--- Problem to solve ---
Your task is to copy the lines of the data below from the line holding "(em_scope m) (em_endpointScopes" through the line holding "match em_endpointScopes m !! cp_Id c with", inclusive, exactly and with nothing added.

[Collection entries]
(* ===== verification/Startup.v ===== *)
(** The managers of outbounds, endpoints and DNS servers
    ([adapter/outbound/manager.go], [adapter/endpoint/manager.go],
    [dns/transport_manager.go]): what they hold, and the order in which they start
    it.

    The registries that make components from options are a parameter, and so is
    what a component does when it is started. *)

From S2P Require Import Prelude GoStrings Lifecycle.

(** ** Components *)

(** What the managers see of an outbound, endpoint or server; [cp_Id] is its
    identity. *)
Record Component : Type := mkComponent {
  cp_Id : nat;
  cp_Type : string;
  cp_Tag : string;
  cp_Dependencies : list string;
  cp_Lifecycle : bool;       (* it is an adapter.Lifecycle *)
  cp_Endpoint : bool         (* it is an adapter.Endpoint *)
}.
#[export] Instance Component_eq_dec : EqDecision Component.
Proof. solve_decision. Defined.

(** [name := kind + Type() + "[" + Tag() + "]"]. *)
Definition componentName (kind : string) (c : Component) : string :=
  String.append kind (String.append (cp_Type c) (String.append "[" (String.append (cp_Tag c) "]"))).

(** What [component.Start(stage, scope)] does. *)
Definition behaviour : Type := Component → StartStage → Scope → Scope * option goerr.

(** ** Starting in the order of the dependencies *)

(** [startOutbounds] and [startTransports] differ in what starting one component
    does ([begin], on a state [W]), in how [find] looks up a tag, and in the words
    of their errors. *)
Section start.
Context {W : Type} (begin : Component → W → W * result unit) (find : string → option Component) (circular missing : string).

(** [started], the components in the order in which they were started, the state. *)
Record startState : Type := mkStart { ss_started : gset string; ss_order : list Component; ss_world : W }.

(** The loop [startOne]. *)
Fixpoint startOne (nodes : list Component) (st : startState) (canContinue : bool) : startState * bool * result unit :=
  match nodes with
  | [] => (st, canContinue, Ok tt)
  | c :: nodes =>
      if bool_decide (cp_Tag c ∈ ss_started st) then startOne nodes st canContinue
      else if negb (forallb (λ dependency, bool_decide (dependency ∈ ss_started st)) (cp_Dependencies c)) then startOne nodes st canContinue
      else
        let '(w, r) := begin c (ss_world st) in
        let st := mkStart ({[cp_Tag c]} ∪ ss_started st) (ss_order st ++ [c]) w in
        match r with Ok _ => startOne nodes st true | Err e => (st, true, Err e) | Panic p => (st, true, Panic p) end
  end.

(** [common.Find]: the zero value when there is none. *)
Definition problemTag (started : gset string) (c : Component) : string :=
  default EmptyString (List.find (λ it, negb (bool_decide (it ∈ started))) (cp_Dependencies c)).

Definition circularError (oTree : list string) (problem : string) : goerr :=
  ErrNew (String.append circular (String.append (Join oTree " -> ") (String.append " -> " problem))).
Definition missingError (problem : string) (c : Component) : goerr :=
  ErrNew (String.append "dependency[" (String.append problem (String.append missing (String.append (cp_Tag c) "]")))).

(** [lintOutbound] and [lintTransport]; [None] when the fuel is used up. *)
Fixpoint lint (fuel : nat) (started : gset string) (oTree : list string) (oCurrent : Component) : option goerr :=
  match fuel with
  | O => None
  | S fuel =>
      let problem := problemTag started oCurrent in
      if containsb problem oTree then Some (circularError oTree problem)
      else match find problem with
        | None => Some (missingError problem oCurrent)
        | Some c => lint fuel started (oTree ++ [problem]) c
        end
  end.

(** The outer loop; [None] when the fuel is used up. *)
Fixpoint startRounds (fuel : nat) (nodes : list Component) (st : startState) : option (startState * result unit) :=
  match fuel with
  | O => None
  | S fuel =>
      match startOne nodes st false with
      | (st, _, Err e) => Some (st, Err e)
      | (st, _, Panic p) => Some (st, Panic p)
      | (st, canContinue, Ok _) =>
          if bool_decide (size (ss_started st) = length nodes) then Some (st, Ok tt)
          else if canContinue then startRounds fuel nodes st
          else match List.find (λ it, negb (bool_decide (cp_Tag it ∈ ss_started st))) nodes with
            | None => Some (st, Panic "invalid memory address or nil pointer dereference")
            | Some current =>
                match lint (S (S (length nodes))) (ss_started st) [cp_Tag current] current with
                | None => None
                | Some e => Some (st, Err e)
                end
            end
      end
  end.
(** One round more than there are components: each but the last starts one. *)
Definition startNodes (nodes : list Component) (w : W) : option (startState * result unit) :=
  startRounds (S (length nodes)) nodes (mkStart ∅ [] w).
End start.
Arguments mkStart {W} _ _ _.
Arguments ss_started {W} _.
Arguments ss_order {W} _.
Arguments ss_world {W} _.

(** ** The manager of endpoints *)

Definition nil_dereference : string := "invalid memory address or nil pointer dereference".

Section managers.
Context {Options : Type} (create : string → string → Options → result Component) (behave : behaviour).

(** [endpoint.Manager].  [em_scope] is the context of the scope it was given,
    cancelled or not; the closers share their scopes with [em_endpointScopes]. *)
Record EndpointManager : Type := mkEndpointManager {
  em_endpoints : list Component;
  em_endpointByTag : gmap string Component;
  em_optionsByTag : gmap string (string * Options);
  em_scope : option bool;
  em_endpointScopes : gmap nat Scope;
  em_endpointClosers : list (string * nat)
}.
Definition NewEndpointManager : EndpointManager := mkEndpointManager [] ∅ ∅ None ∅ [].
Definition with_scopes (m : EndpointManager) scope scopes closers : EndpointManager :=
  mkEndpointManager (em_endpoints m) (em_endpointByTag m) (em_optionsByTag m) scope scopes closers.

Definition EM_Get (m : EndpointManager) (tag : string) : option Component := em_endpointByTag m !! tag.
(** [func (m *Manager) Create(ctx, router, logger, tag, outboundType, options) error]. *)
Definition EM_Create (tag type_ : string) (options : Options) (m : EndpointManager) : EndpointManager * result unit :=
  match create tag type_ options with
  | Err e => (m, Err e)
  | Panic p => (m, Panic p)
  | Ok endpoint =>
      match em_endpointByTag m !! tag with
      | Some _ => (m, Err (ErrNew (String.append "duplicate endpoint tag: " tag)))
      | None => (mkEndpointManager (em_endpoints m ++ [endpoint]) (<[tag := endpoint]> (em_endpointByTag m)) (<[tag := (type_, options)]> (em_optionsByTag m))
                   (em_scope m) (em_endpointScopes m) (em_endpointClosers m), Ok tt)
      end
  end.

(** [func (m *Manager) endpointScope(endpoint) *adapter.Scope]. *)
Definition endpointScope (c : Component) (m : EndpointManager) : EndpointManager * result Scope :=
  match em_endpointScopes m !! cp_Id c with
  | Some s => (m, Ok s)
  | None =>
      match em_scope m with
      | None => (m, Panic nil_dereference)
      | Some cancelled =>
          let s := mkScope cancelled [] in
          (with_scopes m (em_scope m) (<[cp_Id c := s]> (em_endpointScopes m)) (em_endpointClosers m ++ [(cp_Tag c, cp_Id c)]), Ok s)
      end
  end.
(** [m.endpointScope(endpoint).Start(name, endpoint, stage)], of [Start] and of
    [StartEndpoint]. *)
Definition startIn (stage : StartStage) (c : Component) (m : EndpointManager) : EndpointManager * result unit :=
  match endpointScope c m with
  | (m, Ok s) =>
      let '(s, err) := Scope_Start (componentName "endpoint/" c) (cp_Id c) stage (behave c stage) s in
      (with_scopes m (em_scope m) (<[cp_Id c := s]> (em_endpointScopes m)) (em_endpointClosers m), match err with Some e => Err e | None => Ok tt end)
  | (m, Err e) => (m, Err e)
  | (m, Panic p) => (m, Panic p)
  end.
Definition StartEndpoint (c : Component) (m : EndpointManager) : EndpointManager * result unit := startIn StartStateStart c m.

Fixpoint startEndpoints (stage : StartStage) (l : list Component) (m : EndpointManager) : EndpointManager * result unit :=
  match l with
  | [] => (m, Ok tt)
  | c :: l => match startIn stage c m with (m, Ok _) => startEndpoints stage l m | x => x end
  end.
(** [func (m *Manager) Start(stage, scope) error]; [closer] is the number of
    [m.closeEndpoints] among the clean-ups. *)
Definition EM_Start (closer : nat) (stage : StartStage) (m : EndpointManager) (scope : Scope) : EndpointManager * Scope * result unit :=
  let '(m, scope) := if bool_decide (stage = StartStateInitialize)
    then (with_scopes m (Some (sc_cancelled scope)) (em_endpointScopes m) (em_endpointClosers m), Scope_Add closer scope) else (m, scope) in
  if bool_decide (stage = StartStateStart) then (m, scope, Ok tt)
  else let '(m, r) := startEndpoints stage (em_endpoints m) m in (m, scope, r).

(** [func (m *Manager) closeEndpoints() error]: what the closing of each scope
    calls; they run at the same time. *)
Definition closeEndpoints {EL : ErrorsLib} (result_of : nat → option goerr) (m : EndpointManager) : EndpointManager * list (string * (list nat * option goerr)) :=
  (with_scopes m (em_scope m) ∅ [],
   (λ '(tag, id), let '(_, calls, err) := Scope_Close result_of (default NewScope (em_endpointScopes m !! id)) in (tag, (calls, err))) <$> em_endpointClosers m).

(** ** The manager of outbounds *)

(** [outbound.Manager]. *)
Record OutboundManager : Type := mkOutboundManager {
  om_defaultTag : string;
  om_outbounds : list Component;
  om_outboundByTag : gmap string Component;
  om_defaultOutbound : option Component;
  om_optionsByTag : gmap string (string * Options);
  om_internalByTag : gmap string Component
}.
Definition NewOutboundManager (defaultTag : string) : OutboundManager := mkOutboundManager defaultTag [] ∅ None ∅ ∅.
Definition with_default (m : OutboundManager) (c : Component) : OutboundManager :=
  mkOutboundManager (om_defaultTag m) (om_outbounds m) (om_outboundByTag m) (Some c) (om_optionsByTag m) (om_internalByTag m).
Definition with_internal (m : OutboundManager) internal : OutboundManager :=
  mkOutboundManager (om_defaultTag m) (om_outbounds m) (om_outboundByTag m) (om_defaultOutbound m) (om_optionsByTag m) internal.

--- Output of the task ---
                   (em_scope m) (em_endpointScopes m) (em_endpointClosers m), Ok tt)
      end
  end.

(** [func (m *Manager) endpointScope(endpoint) *adapter.Scope]. *)
Definition endpointScope (c : Component) (m : EndpointManager) : EndpointManager * result Scope :=
  match em_endpointScopes m !! cp_Id c with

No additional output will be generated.